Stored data

-*-

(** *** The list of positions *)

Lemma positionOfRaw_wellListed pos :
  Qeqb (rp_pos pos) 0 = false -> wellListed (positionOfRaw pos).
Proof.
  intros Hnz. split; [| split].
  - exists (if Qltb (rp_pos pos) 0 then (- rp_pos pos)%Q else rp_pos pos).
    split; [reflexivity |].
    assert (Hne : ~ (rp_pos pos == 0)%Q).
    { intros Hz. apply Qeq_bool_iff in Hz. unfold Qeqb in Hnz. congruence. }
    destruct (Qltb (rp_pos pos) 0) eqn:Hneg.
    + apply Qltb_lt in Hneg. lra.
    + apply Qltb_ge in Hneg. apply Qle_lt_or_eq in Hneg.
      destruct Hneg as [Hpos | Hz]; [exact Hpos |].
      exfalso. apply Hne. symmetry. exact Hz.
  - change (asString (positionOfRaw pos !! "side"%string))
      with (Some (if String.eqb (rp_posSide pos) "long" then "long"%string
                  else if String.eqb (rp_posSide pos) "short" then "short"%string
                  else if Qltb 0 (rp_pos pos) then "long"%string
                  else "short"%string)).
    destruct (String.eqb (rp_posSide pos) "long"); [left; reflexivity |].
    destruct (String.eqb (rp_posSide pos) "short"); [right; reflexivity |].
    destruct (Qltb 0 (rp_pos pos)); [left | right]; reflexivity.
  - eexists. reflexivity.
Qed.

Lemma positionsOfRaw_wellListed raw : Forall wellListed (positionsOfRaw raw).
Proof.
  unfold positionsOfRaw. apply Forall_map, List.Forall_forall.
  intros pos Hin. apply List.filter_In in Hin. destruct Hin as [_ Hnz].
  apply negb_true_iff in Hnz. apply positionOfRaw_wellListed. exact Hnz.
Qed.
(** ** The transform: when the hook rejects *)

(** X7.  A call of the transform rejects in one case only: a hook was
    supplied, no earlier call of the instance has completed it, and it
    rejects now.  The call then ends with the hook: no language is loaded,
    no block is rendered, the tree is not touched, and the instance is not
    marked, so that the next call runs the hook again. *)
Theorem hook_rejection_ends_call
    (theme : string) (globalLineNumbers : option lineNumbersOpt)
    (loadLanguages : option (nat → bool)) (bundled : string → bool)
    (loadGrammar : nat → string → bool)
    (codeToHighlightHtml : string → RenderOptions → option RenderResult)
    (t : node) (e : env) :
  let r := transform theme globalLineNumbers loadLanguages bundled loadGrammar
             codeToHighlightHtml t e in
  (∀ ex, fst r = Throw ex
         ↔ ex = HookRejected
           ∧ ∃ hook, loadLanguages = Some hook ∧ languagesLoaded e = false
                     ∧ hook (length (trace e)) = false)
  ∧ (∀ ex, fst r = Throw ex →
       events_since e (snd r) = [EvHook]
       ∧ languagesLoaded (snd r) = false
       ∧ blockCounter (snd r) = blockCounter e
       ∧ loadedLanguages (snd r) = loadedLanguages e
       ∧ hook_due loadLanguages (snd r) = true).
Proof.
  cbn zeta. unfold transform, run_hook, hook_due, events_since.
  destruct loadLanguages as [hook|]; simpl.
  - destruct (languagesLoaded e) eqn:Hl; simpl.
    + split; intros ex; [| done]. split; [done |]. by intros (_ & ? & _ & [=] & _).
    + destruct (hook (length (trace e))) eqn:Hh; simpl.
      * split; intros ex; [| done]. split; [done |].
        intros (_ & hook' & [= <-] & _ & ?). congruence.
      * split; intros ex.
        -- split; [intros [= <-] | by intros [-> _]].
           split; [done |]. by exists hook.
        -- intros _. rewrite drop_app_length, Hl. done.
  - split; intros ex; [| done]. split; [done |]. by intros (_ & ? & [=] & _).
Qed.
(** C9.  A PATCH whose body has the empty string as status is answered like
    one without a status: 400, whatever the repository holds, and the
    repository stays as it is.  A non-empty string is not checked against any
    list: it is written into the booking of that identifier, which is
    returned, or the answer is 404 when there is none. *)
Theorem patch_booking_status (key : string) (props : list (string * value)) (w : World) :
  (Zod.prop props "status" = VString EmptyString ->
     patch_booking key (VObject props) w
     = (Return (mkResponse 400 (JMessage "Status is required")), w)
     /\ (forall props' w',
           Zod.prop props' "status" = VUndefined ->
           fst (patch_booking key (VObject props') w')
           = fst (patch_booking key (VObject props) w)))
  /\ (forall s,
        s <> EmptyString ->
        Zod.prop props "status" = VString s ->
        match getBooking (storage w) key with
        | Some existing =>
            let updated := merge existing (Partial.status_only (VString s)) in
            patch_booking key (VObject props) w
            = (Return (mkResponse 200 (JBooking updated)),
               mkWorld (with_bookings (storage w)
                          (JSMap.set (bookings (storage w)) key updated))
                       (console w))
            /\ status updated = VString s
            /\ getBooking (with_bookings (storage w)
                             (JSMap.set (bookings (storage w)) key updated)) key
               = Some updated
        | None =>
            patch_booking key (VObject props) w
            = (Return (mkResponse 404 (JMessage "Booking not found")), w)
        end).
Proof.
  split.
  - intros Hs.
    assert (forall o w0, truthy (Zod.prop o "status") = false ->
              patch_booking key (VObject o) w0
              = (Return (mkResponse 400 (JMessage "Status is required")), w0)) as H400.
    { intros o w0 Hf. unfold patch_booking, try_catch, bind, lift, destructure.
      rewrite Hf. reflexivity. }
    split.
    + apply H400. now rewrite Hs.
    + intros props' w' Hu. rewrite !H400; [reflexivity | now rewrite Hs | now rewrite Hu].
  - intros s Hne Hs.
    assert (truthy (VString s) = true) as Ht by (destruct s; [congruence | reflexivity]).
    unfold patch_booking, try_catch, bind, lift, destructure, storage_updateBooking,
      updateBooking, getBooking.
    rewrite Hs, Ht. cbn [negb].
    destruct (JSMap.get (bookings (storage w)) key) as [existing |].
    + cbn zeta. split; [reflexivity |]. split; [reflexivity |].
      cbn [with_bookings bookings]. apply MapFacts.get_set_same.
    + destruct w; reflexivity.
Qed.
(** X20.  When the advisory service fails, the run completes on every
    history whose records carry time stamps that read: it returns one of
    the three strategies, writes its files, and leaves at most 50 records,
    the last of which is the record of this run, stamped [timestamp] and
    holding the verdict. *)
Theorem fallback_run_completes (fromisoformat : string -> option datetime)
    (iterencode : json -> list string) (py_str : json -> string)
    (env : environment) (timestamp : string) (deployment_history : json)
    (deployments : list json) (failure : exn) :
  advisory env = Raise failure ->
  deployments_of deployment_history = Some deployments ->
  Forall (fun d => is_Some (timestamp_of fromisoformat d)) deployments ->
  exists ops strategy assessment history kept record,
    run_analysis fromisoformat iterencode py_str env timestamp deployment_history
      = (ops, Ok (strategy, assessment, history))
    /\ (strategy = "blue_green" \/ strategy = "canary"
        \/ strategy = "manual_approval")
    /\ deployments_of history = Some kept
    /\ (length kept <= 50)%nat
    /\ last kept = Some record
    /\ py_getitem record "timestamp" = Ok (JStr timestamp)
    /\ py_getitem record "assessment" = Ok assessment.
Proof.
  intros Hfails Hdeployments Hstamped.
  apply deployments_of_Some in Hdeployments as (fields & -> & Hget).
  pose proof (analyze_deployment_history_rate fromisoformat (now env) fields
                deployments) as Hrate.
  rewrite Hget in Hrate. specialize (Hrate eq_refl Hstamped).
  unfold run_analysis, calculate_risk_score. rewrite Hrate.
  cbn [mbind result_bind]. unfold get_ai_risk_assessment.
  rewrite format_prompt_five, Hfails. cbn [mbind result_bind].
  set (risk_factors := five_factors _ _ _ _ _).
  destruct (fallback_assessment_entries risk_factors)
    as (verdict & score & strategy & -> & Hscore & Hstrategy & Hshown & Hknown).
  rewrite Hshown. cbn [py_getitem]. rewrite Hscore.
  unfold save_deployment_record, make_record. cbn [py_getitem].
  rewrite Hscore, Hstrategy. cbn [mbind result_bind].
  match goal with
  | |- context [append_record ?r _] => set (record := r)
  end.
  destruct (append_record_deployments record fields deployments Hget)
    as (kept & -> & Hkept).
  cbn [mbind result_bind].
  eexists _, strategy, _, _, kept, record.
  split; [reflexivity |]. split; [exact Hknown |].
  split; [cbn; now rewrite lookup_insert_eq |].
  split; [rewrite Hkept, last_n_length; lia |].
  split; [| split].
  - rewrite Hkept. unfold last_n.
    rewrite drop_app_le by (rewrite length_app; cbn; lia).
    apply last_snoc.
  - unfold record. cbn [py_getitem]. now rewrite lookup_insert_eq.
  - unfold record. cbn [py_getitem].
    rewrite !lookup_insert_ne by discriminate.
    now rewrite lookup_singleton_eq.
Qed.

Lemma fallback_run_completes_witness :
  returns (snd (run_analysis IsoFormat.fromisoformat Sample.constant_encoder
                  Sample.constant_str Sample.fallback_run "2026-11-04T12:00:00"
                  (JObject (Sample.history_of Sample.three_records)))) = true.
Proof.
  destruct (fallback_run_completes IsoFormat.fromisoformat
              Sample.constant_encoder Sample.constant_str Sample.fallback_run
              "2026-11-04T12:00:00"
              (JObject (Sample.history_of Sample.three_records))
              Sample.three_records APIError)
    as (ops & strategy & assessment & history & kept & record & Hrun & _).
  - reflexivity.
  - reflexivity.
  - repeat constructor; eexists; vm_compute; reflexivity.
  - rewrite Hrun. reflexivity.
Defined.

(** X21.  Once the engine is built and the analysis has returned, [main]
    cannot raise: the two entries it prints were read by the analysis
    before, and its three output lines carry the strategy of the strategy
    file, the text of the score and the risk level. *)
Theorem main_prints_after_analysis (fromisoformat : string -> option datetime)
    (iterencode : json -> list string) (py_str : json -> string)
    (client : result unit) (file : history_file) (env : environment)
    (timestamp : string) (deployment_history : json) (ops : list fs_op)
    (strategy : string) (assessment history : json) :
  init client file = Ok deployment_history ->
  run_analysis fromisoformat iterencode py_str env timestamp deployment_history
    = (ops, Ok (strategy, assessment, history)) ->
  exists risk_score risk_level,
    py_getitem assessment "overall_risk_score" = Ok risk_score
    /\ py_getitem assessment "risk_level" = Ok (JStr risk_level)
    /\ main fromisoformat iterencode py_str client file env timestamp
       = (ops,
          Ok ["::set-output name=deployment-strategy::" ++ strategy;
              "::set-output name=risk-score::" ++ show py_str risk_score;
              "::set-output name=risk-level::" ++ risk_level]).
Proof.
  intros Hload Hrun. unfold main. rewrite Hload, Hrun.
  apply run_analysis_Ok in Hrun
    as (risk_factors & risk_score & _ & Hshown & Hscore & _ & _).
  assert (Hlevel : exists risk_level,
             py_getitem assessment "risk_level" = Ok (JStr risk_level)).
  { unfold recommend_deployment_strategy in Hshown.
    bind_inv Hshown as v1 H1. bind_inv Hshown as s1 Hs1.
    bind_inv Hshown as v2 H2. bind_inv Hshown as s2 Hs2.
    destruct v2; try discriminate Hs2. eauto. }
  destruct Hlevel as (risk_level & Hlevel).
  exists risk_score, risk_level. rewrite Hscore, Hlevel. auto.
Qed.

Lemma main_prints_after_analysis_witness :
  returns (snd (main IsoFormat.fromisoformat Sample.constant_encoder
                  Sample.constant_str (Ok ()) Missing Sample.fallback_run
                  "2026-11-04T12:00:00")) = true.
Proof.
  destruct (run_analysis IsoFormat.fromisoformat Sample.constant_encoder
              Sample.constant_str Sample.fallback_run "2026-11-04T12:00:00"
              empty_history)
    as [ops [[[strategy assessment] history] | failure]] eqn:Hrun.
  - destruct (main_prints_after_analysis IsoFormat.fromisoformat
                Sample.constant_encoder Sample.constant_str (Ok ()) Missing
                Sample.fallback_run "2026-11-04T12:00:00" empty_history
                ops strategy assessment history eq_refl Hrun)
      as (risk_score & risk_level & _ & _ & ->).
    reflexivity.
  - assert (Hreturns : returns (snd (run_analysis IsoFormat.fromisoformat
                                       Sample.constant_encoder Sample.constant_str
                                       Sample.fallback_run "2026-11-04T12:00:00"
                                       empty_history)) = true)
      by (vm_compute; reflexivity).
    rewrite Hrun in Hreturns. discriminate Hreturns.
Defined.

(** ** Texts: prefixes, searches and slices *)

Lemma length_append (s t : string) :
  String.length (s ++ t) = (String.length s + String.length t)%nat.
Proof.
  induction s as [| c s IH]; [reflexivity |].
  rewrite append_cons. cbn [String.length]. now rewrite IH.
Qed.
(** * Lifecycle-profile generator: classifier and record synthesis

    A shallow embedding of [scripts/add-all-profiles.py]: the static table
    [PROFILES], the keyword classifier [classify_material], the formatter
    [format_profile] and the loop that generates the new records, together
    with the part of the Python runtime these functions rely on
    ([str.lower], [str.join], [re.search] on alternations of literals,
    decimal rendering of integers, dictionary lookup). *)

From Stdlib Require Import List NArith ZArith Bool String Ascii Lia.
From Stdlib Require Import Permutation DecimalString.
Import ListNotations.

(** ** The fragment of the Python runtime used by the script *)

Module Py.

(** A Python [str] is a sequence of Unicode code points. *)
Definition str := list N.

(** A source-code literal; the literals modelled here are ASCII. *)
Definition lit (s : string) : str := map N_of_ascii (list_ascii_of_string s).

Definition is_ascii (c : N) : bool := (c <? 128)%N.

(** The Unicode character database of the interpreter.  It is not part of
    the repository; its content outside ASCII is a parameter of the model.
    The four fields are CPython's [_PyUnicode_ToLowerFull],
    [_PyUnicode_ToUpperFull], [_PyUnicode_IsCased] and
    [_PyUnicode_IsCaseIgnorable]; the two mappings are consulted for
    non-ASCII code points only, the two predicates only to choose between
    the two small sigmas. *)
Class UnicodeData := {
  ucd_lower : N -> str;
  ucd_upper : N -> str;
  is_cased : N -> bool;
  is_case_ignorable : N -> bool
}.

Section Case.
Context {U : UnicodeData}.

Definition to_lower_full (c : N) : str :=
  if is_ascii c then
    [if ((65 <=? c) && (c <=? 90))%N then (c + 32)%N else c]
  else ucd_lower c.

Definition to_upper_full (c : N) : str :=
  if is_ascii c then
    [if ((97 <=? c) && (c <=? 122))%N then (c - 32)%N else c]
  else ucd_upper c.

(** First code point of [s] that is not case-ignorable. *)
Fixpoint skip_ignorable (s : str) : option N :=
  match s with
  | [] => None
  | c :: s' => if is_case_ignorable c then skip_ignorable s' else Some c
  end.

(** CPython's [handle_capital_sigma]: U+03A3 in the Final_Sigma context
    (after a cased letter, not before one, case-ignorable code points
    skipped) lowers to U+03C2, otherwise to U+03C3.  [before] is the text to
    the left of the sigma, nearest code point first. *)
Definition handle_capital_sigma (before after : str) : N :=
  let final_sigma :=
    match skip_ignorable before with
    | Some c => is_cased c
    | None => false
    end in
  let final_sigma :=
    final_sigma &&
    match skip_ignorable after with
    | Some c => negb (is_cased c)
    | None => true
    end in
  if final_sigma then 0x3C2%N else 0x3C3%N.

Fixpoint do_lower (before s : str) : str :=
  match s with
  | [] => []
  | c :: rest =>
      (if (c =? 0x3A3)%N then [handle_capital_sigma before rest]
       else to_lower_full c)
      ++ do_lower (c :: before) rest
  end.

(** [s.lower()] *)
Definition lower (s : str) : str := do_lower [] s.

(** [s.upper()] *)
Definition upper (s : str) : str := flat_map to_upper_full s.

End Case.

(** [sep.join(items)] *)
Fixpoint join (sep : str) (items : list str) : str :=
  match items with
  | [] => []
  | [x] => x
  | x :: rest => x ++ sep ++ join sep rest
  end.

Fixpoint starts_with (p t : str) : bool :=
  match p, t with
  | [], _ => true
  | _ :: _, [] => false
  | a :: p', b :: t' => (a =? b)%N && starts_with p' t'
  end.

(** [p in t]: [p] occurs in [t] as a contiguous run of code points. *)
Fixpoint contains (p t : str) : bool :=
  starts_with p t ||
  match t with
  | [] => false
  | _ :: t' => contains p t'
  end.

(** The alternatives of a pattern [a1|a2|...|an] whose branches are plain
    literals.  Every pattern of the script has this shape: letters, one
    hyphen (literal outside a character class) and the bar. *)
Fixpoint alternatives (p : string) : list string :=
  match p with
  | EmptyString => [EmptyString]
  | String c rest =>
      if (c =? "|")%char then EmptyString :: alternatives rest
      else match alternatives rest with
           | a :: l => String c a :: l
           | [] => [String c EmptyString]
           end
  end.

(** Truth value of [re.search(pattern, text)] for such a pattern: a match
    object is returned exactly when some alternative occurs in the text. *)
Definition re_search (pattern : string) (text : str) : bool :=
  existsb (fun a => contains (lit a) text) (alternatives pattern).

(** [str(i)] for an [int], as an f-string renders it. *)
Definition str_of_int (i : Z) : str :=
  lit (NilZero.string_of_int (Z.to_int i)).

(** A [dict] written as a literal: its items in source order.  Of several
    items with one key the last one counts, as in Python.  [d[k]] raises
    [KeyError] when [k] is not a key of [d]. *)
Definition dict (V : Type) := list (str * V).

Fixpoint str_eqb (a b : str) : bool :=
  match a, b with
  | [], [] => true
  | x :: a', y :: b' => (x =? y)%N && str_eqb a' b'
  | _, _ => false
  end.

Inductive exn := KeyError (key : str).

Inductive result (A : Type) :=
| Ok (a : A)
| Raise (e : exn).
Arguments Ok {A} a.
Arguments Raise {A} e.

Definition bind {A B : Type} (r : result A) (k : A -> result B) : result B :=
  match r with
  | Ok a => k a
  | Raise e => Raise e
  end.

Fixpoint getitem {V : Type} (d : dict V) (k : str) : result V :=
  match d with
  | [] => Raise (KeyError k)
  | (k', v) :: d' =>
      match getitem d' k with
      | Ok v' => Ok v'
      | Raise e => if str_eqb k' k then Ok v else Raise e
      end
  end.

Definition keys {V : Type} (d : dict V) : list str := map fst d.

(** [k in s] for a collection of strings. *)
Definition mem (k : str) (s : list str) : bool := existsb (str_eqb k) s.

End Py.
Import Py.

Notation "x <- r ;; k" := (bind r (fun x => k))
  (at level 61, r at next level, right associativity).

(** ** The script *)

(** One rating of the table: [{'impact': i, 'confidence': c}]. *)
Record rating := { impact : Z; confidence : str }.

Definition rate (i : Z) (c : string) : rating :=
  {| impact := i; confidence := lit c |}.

-*-

- Task to carry out -
Please retype the top of the data exactly, down to and including the line that holds "else if String.eqb", and nothing further.

- Solution to the exercise -
(** *** The list of positions *)

Lemma positionOfRaw_wellListed pos :
  Qeqb (rp_pos pos) 0 = false -> wellListed (positionOfRaw pos).
Proof.
  intros Hnz. split; [| split].
  - exists (if Qltb (rp_pos pos) 0 then (- rp_pos pos)%Q else rp_pos pos).
    split; [reflexivity |].
    assert (Hne : ~ (rp_pos pos == 0)%Q).
    { intros Hz. apply Qeq_bool_iff in Hz. unfold Qeqb in Hnz. congruence. }
    destruct (Qltb (rp_pos pos) 0) eqn:Hneg.
    + apply Qltb_lt in Hneg. lra.
    + apply Qltb_ge in Hneg. apply Qle_lt_or_eq in Hneg.
      destruct Hneg as [Hpos | Hz]; [exact Hpos |].
      exfalso. apply Hne. symmetry. exact Hz.
  - change (asString (positionOfRaw pos !! "side"%string))
      with (Some (if String.eqb (rp_posSide pos) "long" then "long"%string
                  else if String.eqb (rp_posSide pos) "short" then "short"%string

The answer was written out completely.